Computer Science Department
Computer science studies the design of computational processes, computing systems, and virtual objects. Our goal is to provide students with a strong background in computer science, including the integration of knowledge from other disciplines. Our graduates have the ability and experience to enable and to produce innovative discoveries.
Students with a variety of interests may want to explore computer science, as it affects and interacts with virtually every discipline. Many advances in the natural and social sciences, engineering, and the humanities would not have been possible without the exponential growth in computing power and the corresponding design of advanced algorithms by computer scientists. Students who become majors or minors, or take just a few courses, will extend their potential by knowing more about how to effectively use computers and computation.
Students in computer science courses learn primarily through programming projects that provide them with experience in design, the application of computational thinking, and problem solving. Computational thinking is the ability to deconstruct a problem or process and describe it at the level of computable operations. Computational thinking integrates abstraction, hierarchical design, information management, and an understanding of complexity. The projects students undertake increase in scope and complexity both within a single course and as students progress through the major.
The computer science major prepares students for graduate work in computer science and related areas and for a wide variety of careers. The computer science minor provides students with the ability to effectively apply computational thinking to other disciplines. The interdisciplinary CS+X majors in biology, environmental studies, psychology, music, or theater and dance give students the opportunity to integrate computer science with a focus discipline. Students interested in any of these programs should enroll in one of the Computer Science 15X courses in their first year.
Chair, Associate Professor Stephanie Taylor,
Associate Chair, Associate Professor Ying Li
Professor Amanda Stent; Associate Professors Ying Li and Stephanie Taylor; Assistant Professors Eric Aaron, Maximillian Bender, Naser Al Madi, Stacy Doore, Allen Harper, Oliver Layton, and Hannen Wolfe; Postdoctoral Fellow Tahiya Chowdhury
Requirements for the Major in Computer Science
Computer Science 15X, 231, 232, 251 or 252, 333, and a theory course (375, 376, or 378); one elective numbered 200 or above; one elective numbered 300 or above; one two-semester sequence of courses with the first numbered at the 300 level and the second at the 400 level; and one 200-level mathematics or statistics course. Students may count only Computer Science 15X, 231, and 251/2 toward both the computer science major or minor and any interdisciplinary computation major.
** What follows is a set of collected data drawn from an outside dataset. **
(* ===== verification/Site.v ===== *)
(** * A site: tenants created at startup, behind the cache, the resolver and [Wrap]

    The pipeline that cmd/server and the programs under loadtest/ assemble from the
    library's parts, for any tenants created at startup and any application behind the
    middleware.  [site_ok] is what holds of such a program while it serves requests;
    [site_wrap] says how it answers one. *)
From S2P Require Import Prelude GoStrings GoLib Tenant MemoryStore Resolver TenantCtx CachedStore.
From S2P Require Import Middleware.
Set Default Goal Selector "!".

(** The program's state, with application state [A] beside the manager. *)
Abbreviation site A := (app SubdomainResolver (CachedStore MemoryStore) A).

(** [memStore.Create(ctx, &tenant.Tenant{...})] of an active tenant, its error
    discarded; [None] is a struct literal without [Roles]. *)
Definition seed_tenant (id : TenantID) (roles : option (list Role)) : GoM (MemoryStore * world) unit :=
  λ sw,
  let '(ms, w) := sw in
  let '(sl, h) :=
    match roles with
    | None => (None, w_heap w)
    | Some rs => let '(sl, h) := heap_alloc_roles rs (w_heap w) in (Some sl, h)
    end in
  let '(l, h) := heap_alloc (mkTenant id Active sl) h in
  let '(sw', o) := MemoryStore_Create Background (Some l) (ms, set_heap h w) in
  (sw', match o with Ret _ => Ret tt | Panic msg => Panic msg end).

(** [w.Header().Set("Content-Type", "application/json")] and one JSON value. *)
Definition json_response (j : json) (w : ResponseWriter) : ResponseWriter :=
  Write (JSON j) (Header_Set "Content-Type" "application/json" w).

Definition status_json (s : string) : json := JObject [("status", JString s)].

(** A pattern with method GET serves GET and HEAD. *)
Definition is_get (r : Request) : bool :=
  bool_decide (r_Method r = "GET") || bool_decide (r_Method r = "HEAD").

Lemma match_get r : match_method (Some "GET") (r_Method r) = is_get r.
Proof.
  unfold match_method, is_get. rewrite (bool_decide_true ("GET" = "GET")) by done. simpl.
  f_equal. by apply bool_decide_ext.
Qed.

(** Requests served one after the other, with their responses. *)
Fixpoint serve_all {S} (h : Handler S) (rs : list Request) : GoM S (list ResponseWriter) :=
  match rs with
  | [] => mret []
  | r :: rs => w ← h rw_new r; ws ← serve_all h rs; mret (w :: ws)
  end.

(** If one request is answered by a function of it under an invariant, so is every
    sequence. *)
Lemma serve_all_answers {S} (h : Handler S) (inv : S → Prop) (answer : Request → ResponseWriter) rs s :
  (∀ s r, inv s → ∃ s', h rw_new r s = (s', Ret (answer r)) ∧ inv s') → inv s →
  ∃ s', serve_all h rs s = (s', Ret (answer <$> rs)) ∧ inv s'.
Proof.
  intros Hh. revert s; induction rs as [|r rs IH]; intros s Hs; [by exists s |].
  destruct (Hh s r Hs) as (s1 & E1 & Hs1). destruct (IH s1 Hs1) as (s2 & E2 & Hs2).
  exists s2. split; [|done]. simpl. unfold mbind, GoM_bind. by rewrite E1, E2.
Qed.

(** ** The invariant

    [value] has the tenants created at startup, [arrs] their role arrays and [a] the
    application's state. *)
Record site_ok {A} (value : TenantID → option Tenant) (arrs : list (list Role)) (domain : string)
    (a : A) (cs : CachedStore MemoryStore) (s : site A) : Prop := {
  so_manager : s.1 = (managed (NewSubdomainResolver domain) cs, a);
  so_wf : ms_wf (cs_source cs) (w_heap s.2);
  so_view id : ms_view (cs_source cs) (w_heap s.2) !! id = value id;
  so_cache id e : cs_cache cs !! id = Some e →
    ∃ l t, ce_tenant e = Some l ∧ heap_load (w_heap s.2) l = Some t ∧ value id = Some t;
  so_arrays : arrays (w_heap s.2) = arrs
}.

Section proofs.
Context {SF : Singleflight} {SFL : SingleflightLaw}.
Context {A : Type} (value : TenantID → option Tenant) (arrs : list (list Role)) (domain : string).
Context (Hvalue : ∀ id t, value id = Some t → Tenant_ID t = id).

(** [Get] through the cache answers the tenant created at startup, or that there is
    none. *)
Lemma site_Get (a : A) cs m w ctx id :
  site_ok value arrs domain a cs (m, w) →
  ∃ cs' w', CachedStore_Get ctx id (cs, w) =
      ((cs', w'), Ret match value id with
                      | None => Err ErrTenantNotFound
                      | Some _ => Ok (ce_tenant (default (mkEntry None 0) (cs_cache cs' !! id)))
                      end) ∧
    site_ok value arrs domain a cs' ((managed (NewSubdomainResolver domain) cs', a), w') ∧
    (is_Some (value id) → is_Some (cs_cache cs' !! id)).
Proof using SFL.
  intros [Hm Hwf Hv Hc Ha]; simpl in *.
  destruct (cs_hit_or_miss cs id w) as [(e & He & Hlt)|(w0 & Hmiss & Hext & Hh)].
  - rewrite (cached_Get_hit _ _ _ _ _ He Hlt). destruct (Hc _ _ He) as (l & t & ? & ? & Hs).
    exists cs, (tick w). rewrite Hs, He. split_and!; [done | by split | done].
  - rewrite (cached_Get_miss _ _ _ _ _ Hmiss). simpl.
    rewrite <- Hh in *. rewrite (Get_eq _ _ _ Hwf), Hv.
    destruct (value id) as [t|] eqn:Hs.
    + eexists (mkCachedStore _ _ (<[id := mkEntry (Some _) _]> (cs_cache cs))), _.
      cbn [cs_cache]. rewrite lookup_insert_eq. split; [reflexivity |]. split; [|by eexists].
      split; cbn [fst snd cs_source cs_cache w_heap w_clock w_pos set_heap tick];
        [done | by apply ms_wf_alloc | | | done].
      * intros id'. rewrite view_alloc by done. apply Hv.
      * intros id' e'. rewrite lookup_insert. case_decide as Hid; intros He'.
        -- injection He' as <-. subst id'. eexists _, t. cbn [ce_tenant].
           split_and!; [reflexivity | apply heap_alloc_load | done].
        -- destruct (Hc _ _ He') as (l & t' & ? & ? & ?). exists l, t'. eauto using heap_alloc_load_old.
    + eexists _, _. simpl. split; [reflexivity |]. split; [by split | by intros [? ?]].
Qed.

Lemma site_store_inv (a : A) cs s :
  site_ok value arrs domain a cs s → store_inv cs (w_heap s.2).
Proof using Hvalue.
  intros [_ Hwf _ Hc _]. split; [exact Hwf |]. intros id e He.
  destruct (Hc _ _ He) as (l & t & ? & ? & Hs). exists l, t. split_and!; [done | done |]. by apply Hvalue.
Qed.

Lemma site_resolve (a : A) cs s r :
  site_ok value arrs domain a cs s →
  ∃ cs' s' res, resolve r s = (s', Ret res) ∧ site_ok value arrs domain a cs' s' ∧
    match SubdomainResolver_Resolve (NewSubdomainResolver domain) r with
    | Err e => res = Err e
    | Ok id =>
        match value id with
        | None => res = Err ErrTenantNotFound
        | Some t => ∃ l, res = Ok (Some l) ∧ heap_load (w_heap s'.2) l = Some t
        end
    end.
Proof using SFL Hvalue.
  intros Hok. pose proof (site_store_inv _ _ _ Hok) as Hi.
  destruct s as [m w]. pose proof (so_manager _ _ _ _ _ _ Hok) as Hm. simpl in Hm. subst m.
  destruct (resolve_cases (NewSubdomainResolver domain) cs a w r Hi)
    as (cs1 & w1 & res & E & _ & _ & Hres).
  destruct (SubdomainResolver_Resolve (NewSubdomainResolver domain) r) as [id|e].
  - destruct (site_Get _ _ _ _ (r_ctx r) id Hok) as (cs' & w' & Eg & Hok' & Hsome).
    simpl in Hres. rewrite Eg in Hres. injection Hres as <- <- <-.
    eexists _, _, _. split; [exact E |]. split; [exact Hok' |].
    destruct (value id) as [t|] eqn:Hs; [|done].
    destruct (Hsome ltac:(by eexists)) as [e He]. rewrite He. simpl.
    destruct (so_cache _ _ _ _ _ _ Hok' _ _ He) as (l & t' & -> & Hl & Ht'). exists l.
    split; [done |]. simpl in Hl. congruence.
  - destruct Hres as (-> & -> & ->). eauto 10.
Qed.

(** The answer of the routes behind the middleware: by the tenant of the host, or 404
    when there is none. *)
Definition site_answer (answer : TenantID → Tenant → Request → ResponseWriter) (r : Request) :
    ResponseWriter :=
  match SubdomainResolver_Resolve (NewSubdomainResolver domain) r with
  | Err _ => http_Error "tenant not found" StatusNotFound rw_new
  | Ok id =>
      match value id with
      | None => http_Error "tenant not found" StatusNotFound rw_new
      | Some t => answer id t r
      end
  end.

Lemma site_wrap (next : Handler (site A)) answer (a : A) cs s r :
  site_ok value arrs domain a cs s →
  (∀ cs' s' id t l ctx, site_ok value arrs domain a cs' s' →
     FromContext (Some ctx) = Some l → heap_load (w_heap s'.2) l = Some t → value id = Some t →
     next rw_new (Request_WithContext r ctx) s' = (s', Ret (answer id t r))) →
  ∃ cs' s', Wrap next rw_new r s = (s', Ret (site_answer answer r)) ∧
    site_ok value arrs domain a cs' s'.
Proof using SFL Hvalue.
  intros Hok Hnext. destruct (site_resolve _ _ _ r Hok) as (cs' & s' & res & E & Hok' & Hres).
  exists cs', s'. split; [|done]. unfold Wrap, site_answer, mbind, GoM_bind. rewrite E.
  destruct (SubdomainResolver_Resolve (NewSubdomainResolver domain) r) as [id|e]; [|by subst].
  destruct (value id) as [t|] eqn:Hs; [|by subst].
  destruct Hres as (l & -> & Hl). unfold with_tenant. rewrite WithTenant_Some.
  unfold mret, GoM_ret. rewrite (Hnext cs' s' id t l); [done.. |]. done.
Qed.

End proofs.
(* ===== verification/LoadProcess.v ===== *)
(** * The load-test servers as processes

    The [main]s of loadtest/servers/ from the end of their setup: two log lines and
    [ListenAndServe], whose error is fatal; [tenantcore] has a goroutine beside it that
    serves the profiling handlers on a port of its own and only logs its error.  The
    goroutines, the requests being served and failures of the listeners interleave.
    [ListenAndServe] fails at once when the address cannot be bound, or later when
    [Accept] fails, and always returns an error.  How requests are served is a [service];
    the site programs of [SiteRequests] and the stateless handler of [httponly] are
    services. *)
From S2P Require Import Prelude GoStrings GoLib Tenant MemoryStore Resolver TenantCtx CachedStore.
From S2P Require Import CacheFlights Middleware Rbac Config Site SiteRequests LoadTest.
Set Default Goal Selector "!".

(** ** What a process needs of the code that serves requests *)

(** [sv_serve] makes a step of the serving, with the response if one is given. *)
Record service (S : Type) := mkService {
  sv_accept : S → Request → S → Prop;
  sv_serve : S → option (Request * ResponseWriter) → S → Prop;
  sv_pending : S → list Request;
  sv_accepted : S → list Request;
  sv_answered : S → list (Request * ResponseWriter)
}.
Arguments mkService {S}.
Arguments sv_accept {S}.
Arguments sv_serve {S}.
Arguments sv_pending {S}.
Arguments sv_accepted {S}.
Arguments sv_answered {S}.

(** Under [ok]: a request can always be accepted, every response is [answer]'s, nothing is
    lost, and what is pending can be answered. *)
Record service_ok {S} (sv : service S) (answer : Request → ResponseWriter) (ok : S → Prop) : Prop := {
  sk_accept s r : ok s → ∃ s', sv_accept sv s r s';
  sk_accepted s r s' : ok s → sv_accept sv s r s' → ok s' ∧ sv_accepted sv s' = sv_accepted sv s ++ [r];
  sk_serve s ev s' : ok s → sv_serve sv s ev s' → ok s' ∧ sv_accepted sv s' = sv_accepted sv s;
  sk_answer s r w s' : ok s → sv_serve sv s (Some (r, w)) s' → w = answer r;
  sk_all s : ok s → sv_accepted sv s ≡ₚ (sv_answered sv s).*1 ++ sv_pending sv s;
  sk_finish s : ok s → ∃ tr s', trace (sv_serve sv) s tr s' ∧ sv_pending sv s' = []
}.

(** ** The process *)

(** The main goroutine: log lines to print before listening, in [ListenAndServe], or
    after it. *)
Inductive lmain : Type :=
| LMLog (todo : list string)
| LMServing
| LMReturned (err : error).

(** The profiling goroutine, where there is one. *)
Inductive lprof : Type :=
| LPNone
| LPStart
| LPListen
| LPServing
| LPReturned (err : error)
| LPDone.

Record lproc (S : Type) := mkLP {
  lp_svc : S;
  lp_main : lmain;
  lp_prof : lprof;
  lp_log : list string
}.
Arguments mkLP {S}.
Arguments lp_svc {S}.
Arguments lp_main {S}.
Arguments lp_prof {S}.
Arguments lp_log {S}.

Inductive lprocess (S : Type) : Type :=
| LRunning (p : lproc S)
| LExited (code : Z) (p : lproc S)
| LKilled (p : lproc S).
Arguments LRunning {S}.
Arguments LExited {S}.
Arguments LKilled {S}.

Inductive l_event : Type :=
| LMain
| LProf
| LAccept (r : Request)
| LServe (ev : option (Request * ResponseWriter))
| LSignal.

Definition pprof_listening : string := "pprof listening on :6061 (http://localhost:6061/debug/pprof/)".
Definition pprof_error (e : error) : string := "pprof server error: " +:+ error_Error e.

Inductive l_step {S} (sv : service S) : lprocess S → l_event → lprocess S → Prop :=
| l_println s line todo g log :
    l_step sv (LRunning (mkLP s (LMLog (line :: todo)) g log)) LMain
      (LRunning (mkLP s (LMLog todo) g (log ++ [line])))
| l_listen s g log :
    l_step sv (LRunning (mkLP s (LMLog []) g log)) LMain (LRunning (mkLP s LMServing g log))
| l_listen_error s m g log e :
    m = LMLog [] ∨ m = LMServing →
    l_step sv (LRunning (mkLP s m g log)) LMain (LRunning (mkLP s (LMReturned e) g log))
| l_fatal s g log e :
    l_step sv (LRunning (mkLP s (LMReturned e) g log)) LMain
      (LExited 1 (mkLP s (LMReturned e) g (log ++ [error_Error e])))
| l_prof_println s m log :
    l_step sv (LRunning (mkLP s m LPStart log)) LProf
      (LRunning (mkLP s m LPListen (log ++ [pprof_listening])))
| l_prof_listen s m log :
    l_step sv (LRunning (mkLP s m LPListen log)) LProf (LRunning (mkLP s m LPServing log))
| l_prof_error s m g log e :
    g = LPListen ∨ g = LPServing →
    l_step sv (LRunning (mkLP s m g log)) LProf (LRunning (mkLP s m (LPReturned e) log))
| l_prof_printf s m log e :
    l_step sv (LRunning (mkLP s m (LPReturned e) log)) LProf
      (LRunning (mkLP s m LPDone (log ++ [pprof_error e])))
| l_prof_serve s m log :
    l_step sv (LRunning (mkLP s m LPServing log)) LProf (LRunning (mkLP s m LPServing log))
| l_accept s s' g log r :
    sv_accept sv s r s' →
    l_step sv (LRunning (mkLP s LMServing g log)) (LAccept r) (LRunning (mkLP s' LMServing g log))
| l_serve s ev s' m g log :
    sv_serve sv s ev s' →
    l_step sv (LRunning (mkLP s m g log)) (LServe ev) (LRunning (mkLP s' m g log))
| l_signal p :
    l_step sv (LRunning p) LSignal (LKilled p).

(** A process whose setup is done, about to start its goroutine and print its lines. *)
Definition l_start {S} (lines : list string) (prof : lprof) (s : S) : lprocess S :=
  LRunning (mkLP s (LMLog lines) prof []).

(** ** The three programs *)

(** A double quote. *)
Definition dquote : string := String "034" EmptyString.

Definition curl_host (url : string) : string :=
  "try: curl -H " +:+ dquote +:+ "Host: acme.localhost" +:+ dquote +:+ " " +:+ url.

Definition httponly_lines : list string :=
  ["Scenario A (httponly baseline) listening on :8081"; "try: curl http://localhost:8081/ping"].
Definition tenantcore_lines : list string :=
  ["Scenario B (tenant-core, no RBAC) listening on :8082"; curl_host "http://localhost:8082/api/me"].
Definition rbacload_lines : list string :=
  ["Scenario C (tenant-core + RBAC) listening on :8083"; curl_host "http://localhost:8083/api/users"].

(** A site program serves by the steps of [SiteRequests]. *)
Definition serve_event {U} (ev : v_event U) : option (Request * ResponseWriter) :=
  match ev with VAnswer r w => Some (r, w) | _ => None end.

Definition site_service {A U} (pg : program A U) : service (vsys A) :=
  mkService (λ v r v', v_step pg v (VAccept r) v')
    (λ v ev v', ∃ e, v_internal pg v e v' ∧ serve_event e = ev)
    (λ v, (v_reqs v).*1) v_accepted v_answered.

(** The baseline has no state: a goroutine runs the handler in one step. *)
Record plain_sys := mkPlain {
  ps_reqs : list Request;
  ps_accepted : list Request;
  ps_answered : list (Request * ResponseWriter)
}.

Inductive plain_step (h : Handler unit) : plain_sys → option (Request * ResponseWriter) → plain_sys → Prop :=
| plain_answer qs1 r qs2 ac an w :
    h rw_new r tt = (tt, Ret w) →
    plain_step h (mkPlain (qs1 ++ r :: qs2) ac an) (Some (r, w)) (mkPlain (qs1 ++ qs2) ac (an ++ [(r, w)])).

Definition plain_service (h : Handler unit) : service plain_sys :=
  mkService (λ s r s', s' = mkPlain (ps_reqs s ++ [r]) (ps_accepted s ++ [r]) (ps_answered s))
    (plain_step h) ps_reqs ps_accepted ps_answered.

Definition httponly_main : lprocess plain_sys := l_start httponly_lines LPNone (mkPlain [] [] []).
Definition tenantcore_main (w : world) : outcome (lprocess (vsys unit)) :=
  match tenantcore_boot w with
  | Panic msg => Panic msg
  | Ret s => Ret (l_start tenantcore_lines LPStart (v_start s))
  end.
Definition rbacload_main (w : world) : outcome (lprocess (vsys RBAC)) :=
  match rbacload_boot w with
  | Panic msg => Panic msg
  | Ret s => Ret (l_start rbacload_lines LPNone (v_start s))
  end.

(** ** The services keep their promises *)
Lemma site_service_ok {A U} (pg : program A U) value arrs domain inv after answer :
  program_ok pg value arrs domain inv after (λ _, answer) →
  service_ok (site_service pg) answer (λ v, v_ok pg value arrs domain inv (λ _, answer) (v_app v) v).
Proof.
  intros Hpg. assert (∀ v ev v', v_step pg v ev v' → v_ok pg value arrs domain inv (λ _, answer) (v_app v) v →
    v_ok pg value arrs domain inv (λ _, answer) (v_app v') v') as Hkeep.
  { intros v ev v' Hs Hok. pose proof (v_step_ok _ _ _ _ _ _ _ Hpg _ _ _ _ Hs Hok) as Hok'.
    by rewrite (vo_app _ _ _ _ _ _ _ _ Hok') at 1. }
  split.
  - intros [cf sr a qs ac an] r _. eexists. apply v_accept.
  - intros v r v' Hok Hs. split; [exact (Hkeep _ _ _ Hs Hok) |]. by inversion Hs.
  - intros v ev v' Hok (e & [Hs He] & _). split; [exact (Hkeep _ _ _ Hs Hok) |]. by destruct Hs.
  - intros v r w v' Hok (e & [Hs _] & [= He]). destruct e; simplify_eq/=.
    by destruct (v_step_answer _ _ _ _ _ _ _ Hpg _ _ _ _ _ Hs Hok).
  - intros v Hok. apply Hok.
  - intros v Hok. destruct (requests_finish _ _ _ _ _ _ _ Hpg _ _ Hok) as (tr & v' & Htr & _ & Hq & _).
    exists (serve_event <$> tr), v'. simpl. rewrite Hq. split; [|done]. clear Hok Hq.
    induction Htr as [|v1 e v2 tr v3 Hs _ IH]; [apply trace_nil |]. simpl. eapply trace_cons; [by exists e | done].
Qed.

Lemma site_start_ok {A U} (pg : program A U) value arrs domain inv answer a cs s :
  inv a → site_ok value arrs domain a cs s →
  v_ok pg value arrs domain inv answer (v_app (v_start s)) (v_start s).
Proof.
  intros Ha Hok. pose proof (v_start_ok pg _ _ _ _ answer _ _ _ Ha Hok) as Hv.
  by rewrite (vo_app _ _ _ _ _ _ _ _ Hv) at 1.
Qed.

Lemma plain_service_ok h answer :
  (∀ r, h rw_new r tt = (tt, Ret (answer r))) →
  service_ok (plain_service h) answer (λ s, ps_accepted s ≡ₚ (ps_answered s).*1 ++ ps_reqs s).
Proof.
  intros Hh. assert (∀ qs1 r qs2 ac (an : list (Request * ResponseWriter)) w,
    ac ≡ₚ an.*1 ++ (qs1 ++ r :: qs2) → ac ≡ₚ (an ++ [(r, w)]).*1 ++ (qs1 ++ qs2)) as Hleave.
  { intros qs1 r qs2 ac an w ->. rewrite fmap_app, <- app_assoc. apply Permutation_app_head. simpl.
    symmetry. apply Permutation_middle. }
  split; simpl.
  - eauto.
  - intros s r s' Hok ->. split; [|done]. simpl. by rewrite Hok, app_assoc.
  - intros s ev s' Hok Hs. destruct Hs. simpl in *. split; [by apply Hleave | done].
  - intros s r w s' _ Hs. inversion Hs as [? ? ? ? ? ? E]; subst. rewrite Hh in E. by injection E.
  - done.
  - intros [qs ac an] _. revert an; induction qs as [|r qs IH]; intros an; [eexists [], _; split; [apply trace_nil | done] |].
    destruct (IH (an ++ [(r, answer r)])) as (tr & s' & Htr & Hq).
    exists (Some (r, answer r) :: tr), s'. split; [|done]. eapply trace_cons; [by apply (plain_answer h []) | exact Htr].
Qed.

(** ** The life of such a process *)

(** The lines that were to be printed so far have been. *)
Definition lines_logged (lines : list string) (m : lmain) (log : list string) : Prop :=
  match m with
  | LMLog todo => ∃ printed, lines = printed ++ todo ∧ printed ⊆ log
  | _ => lines ⊆ log
  end.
Requirements for the Major in Computer Science with a Concentration in Artificial Intelligence
Computer Science 15X, 231, 232, 251 or 252, 310, 333, 343, and a theory course (375, 376, or 378); Mathematics 253 (in which case students should take CS 252) or Mathematics 274. Students may count only Computer Science 15X, 231, and 251/2 toward both the computer science major or minor and any interdisciplinary computation major.
Requirements for the Honors Program in Computer Science
An honors program is available for students who wish to pursue a topic more deeply. Students must have a grade point average of at least 3.6 in all computer science courses numbered 200 or higher and complete a yearlong, preapproved honors project (Computer Science 483 and 484) of at least seven credits, culminating in both a written paper and a colloquium presentation. Four credits of the honors project satisfy an elective in the major requirements. Students who successfully complete the requirements and receive the recommendation of the department will graduate with “Honors in Computer Science.”
Requirements for the Minor in Computer Science
One Computer Science course numbered 150 or above, 231, 251 or 252, one course numbered 200 or above, one course numbered 300 or above, and a capstone experience. The capstone experience can be either (a) a course numbered 400 or above, (b) a four- (or more) credit independent study with a significant computing component in the student’s major department, or (c) two 300-level courses. Option (b) must be preapproved by a computer science advisor.
The point scale for retention of the major/minor applies to all courses in the major/minor. No requirement for the major/minor may be taken satisfactory/unsatisfactory.
A minor in data science is described in the “Data Science” section of the catalogue.
Requirements for the Interdisciplinary CX+X Majors
Listed under “Biology” (as Computational Biology), “Environmental Studies (as Environmental Computation),” Psychology” (as Computational Psychology), “Music,” and “Theater and Dance.”